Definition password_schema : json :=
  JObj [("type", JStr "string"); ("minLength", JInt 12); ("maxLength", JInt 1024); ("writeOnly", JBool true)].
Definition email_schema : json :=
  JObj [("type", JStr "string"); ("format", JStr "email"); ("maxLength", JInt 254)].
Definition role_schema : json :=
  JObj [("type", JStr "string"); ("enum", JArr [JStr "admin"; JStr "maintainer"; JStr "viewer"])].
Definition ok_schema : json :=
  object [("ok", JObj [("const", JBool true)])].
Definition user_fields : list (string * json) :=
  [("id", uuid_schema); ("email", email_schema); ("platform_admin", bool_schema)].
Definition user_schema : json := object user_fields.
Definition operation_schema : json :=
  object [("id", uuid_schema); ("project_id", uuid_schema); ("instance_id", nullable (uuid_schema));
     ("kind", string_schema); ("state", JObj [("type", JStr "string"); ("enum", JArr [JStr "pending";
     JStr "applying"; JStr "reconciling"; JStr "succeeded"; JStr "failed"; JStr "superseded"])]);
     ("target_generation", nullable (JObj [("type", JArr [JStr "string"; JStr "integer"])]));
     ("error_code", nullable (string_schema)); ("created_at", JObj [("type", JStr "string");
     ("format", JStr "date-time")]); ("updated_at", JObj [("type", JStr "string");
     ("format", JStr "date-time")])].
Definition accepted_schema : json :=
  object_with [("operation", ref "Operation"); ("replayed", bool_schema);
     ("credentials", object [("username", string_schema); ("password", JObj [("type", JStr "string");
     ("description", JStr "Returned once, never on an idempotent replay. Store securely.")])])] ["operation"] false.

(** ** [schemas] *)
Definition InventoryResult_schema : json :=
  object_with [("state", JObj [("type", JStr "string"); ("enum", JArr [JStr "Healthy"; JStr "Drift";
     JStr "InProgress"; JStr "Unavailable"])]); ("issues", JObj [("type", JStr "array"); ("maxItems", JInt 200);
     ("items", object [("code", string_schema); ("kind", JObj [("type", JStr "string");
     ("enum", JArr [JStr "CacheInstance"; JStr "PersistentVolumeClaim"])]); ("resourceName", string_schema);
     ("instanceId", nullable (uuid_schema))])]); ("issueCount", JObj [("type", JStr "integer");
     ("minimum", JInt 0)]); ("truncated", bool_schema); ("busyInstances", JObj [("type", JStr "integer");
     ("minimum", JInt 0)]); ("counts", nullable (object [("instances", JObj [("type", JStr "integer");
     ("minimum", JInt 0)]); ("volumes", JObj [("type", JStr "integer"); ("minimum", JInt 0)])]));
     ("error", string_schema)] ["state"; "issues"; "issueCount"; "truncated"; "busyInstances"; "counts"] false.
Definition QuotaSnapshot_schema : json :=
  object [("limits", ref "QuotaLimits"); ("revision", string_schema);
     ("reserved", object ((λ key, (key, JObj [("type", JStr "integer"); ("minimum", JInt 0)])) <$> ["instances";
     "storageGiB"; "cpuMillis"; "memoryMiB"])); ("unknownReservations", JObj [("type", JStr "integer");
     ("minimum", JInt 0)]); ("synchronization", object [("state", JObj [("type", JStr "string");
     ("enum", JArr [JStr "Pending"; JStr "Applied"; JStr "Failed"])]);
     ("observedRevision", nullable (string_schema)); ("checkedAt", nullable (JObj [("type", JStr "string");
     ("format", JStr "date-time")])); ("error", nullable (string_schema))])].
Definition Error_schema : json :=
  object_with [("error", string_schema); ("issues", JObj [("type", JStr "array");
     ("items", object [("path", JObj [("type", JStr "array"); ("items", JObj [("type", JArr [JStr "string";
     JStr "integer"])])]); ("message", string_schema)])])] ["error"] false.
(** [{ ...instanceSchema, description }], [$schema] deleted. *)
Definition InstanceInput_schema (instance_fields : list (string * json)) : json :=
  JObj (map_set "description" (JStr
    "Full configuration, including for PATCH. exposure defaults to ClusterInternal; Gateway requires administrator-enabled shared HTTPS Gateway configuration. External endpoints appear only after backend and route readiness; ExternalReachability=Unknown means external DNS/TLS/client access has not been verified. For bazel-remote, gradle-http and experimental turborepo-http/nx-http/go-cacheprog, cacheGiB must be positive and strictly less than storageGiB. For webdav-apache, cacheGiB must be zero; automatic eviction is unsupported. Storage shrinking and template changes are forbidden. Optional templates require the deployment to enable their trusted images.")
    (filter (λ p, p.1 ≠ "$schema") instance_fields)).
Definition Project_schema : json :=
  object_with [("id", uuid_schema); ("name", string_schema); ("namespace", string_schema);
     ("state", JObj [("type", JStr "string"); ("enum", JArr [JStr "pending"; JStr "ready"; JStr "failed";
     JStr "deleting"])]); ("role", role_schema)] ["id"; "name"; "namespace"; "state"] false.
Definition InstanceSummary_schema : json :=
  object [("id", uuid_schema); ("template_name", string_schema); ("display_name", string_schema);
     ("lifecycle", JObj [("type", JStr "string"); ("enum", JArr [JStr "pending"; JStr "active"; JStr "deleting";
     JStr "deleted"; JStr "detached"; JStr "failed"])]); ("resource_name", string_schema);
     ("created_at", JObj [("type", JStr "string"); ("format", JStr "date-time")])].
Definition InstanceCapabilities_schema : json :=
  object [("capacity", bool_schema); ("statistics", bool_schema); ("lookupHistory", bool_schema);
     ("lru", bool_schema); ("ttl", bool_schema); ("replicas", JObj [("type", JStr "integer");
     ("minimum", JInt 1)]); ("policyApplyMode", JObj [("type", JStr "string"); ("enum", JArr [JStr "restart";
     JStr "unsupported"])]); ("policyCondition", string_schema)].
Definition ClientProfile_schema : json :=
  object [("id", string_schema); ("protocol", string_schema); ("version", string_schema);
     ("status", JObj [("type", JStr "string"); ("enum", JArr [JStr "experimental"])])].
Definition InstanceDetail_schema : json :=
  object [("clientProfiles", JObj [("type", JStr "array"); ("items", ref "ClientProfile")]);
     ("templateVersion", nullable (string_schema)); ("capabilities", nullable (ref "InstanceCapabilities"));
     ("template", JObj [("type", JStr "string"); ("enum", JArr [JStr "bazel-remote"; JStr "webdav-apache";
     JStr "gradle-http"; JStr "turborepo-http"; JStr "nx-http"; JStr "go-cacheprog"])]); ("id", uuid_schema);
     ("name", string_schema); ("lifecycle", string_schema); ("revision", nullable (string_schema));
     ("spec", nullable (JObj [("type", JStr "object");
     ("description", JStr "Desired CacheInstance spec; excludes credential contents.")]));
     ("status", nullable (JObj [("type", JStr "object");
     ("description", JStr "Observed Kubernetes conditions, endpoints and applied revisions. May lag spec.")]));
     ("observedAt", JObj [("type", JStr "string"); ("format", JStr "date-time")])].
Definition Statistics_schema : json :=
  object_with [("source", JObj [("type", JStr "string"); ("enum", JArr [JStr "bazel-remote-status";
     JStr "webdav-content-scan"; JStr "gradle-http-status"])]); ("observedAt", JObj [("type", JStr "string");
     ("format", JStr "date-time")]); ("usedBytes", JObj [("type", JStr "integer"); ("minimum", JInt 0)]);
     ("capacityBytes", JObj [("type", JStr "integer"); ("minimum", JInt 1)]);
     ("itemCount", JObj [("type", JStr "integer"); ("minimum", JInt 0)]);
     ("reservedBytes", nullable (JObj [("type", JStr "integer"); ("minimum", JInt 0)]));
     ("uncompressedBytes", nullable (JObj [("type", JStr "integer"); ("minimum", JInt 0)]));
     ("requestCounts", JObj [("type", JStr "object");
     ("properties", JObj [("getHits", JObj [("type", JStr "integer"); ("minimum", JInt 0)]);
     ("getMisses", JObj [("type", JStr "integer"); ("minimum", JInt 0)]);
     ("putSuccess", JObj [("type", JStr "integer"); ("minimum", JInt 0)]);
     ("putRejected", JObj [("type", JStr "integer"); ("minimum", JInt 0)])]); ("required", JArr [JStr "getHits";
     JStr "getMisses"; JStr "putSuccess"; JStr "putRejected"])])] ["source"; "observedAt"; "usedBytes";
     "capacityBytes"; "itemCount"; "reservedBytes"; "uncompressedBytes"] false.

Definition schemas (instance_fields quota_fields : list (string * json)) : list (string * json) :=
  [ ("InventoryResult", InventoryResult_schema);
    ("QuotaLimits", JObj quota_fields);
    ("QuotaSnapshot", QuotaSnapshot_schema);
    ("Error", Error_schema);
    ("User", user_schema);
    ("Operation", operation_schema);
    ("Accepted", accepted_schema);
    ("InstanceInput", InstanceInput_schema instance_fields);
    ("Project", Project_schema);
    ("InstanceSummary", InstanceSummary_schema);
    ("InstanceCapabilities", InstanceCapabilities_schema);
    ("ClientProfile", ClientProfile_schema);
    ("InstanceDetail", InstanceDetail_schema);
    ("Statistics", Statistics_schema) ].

EXERCISE DESCRIPTION
Out of the records above, pick each line that contains the string "date".

RESULT BELOW
     ("format", JStr "date-time")]); ("updated_at", JObj [("type", JStr "string");
     ("format", JStr "date-time")])].
     ("format", JStr "date-time")])); ("error", nullable (string_schema))])].
     ("created_at", JObj [("type", JStr "string"); ("format", JStr "date-time")])].
     ("observedAt", JObj [("type", JStr "string"); ("format", JStr "date-time")])].
     ("format", JStr "date-time")]); ("usedBytes", JObj [("type", JStr "integer"); ("minimum", JInt 0)]);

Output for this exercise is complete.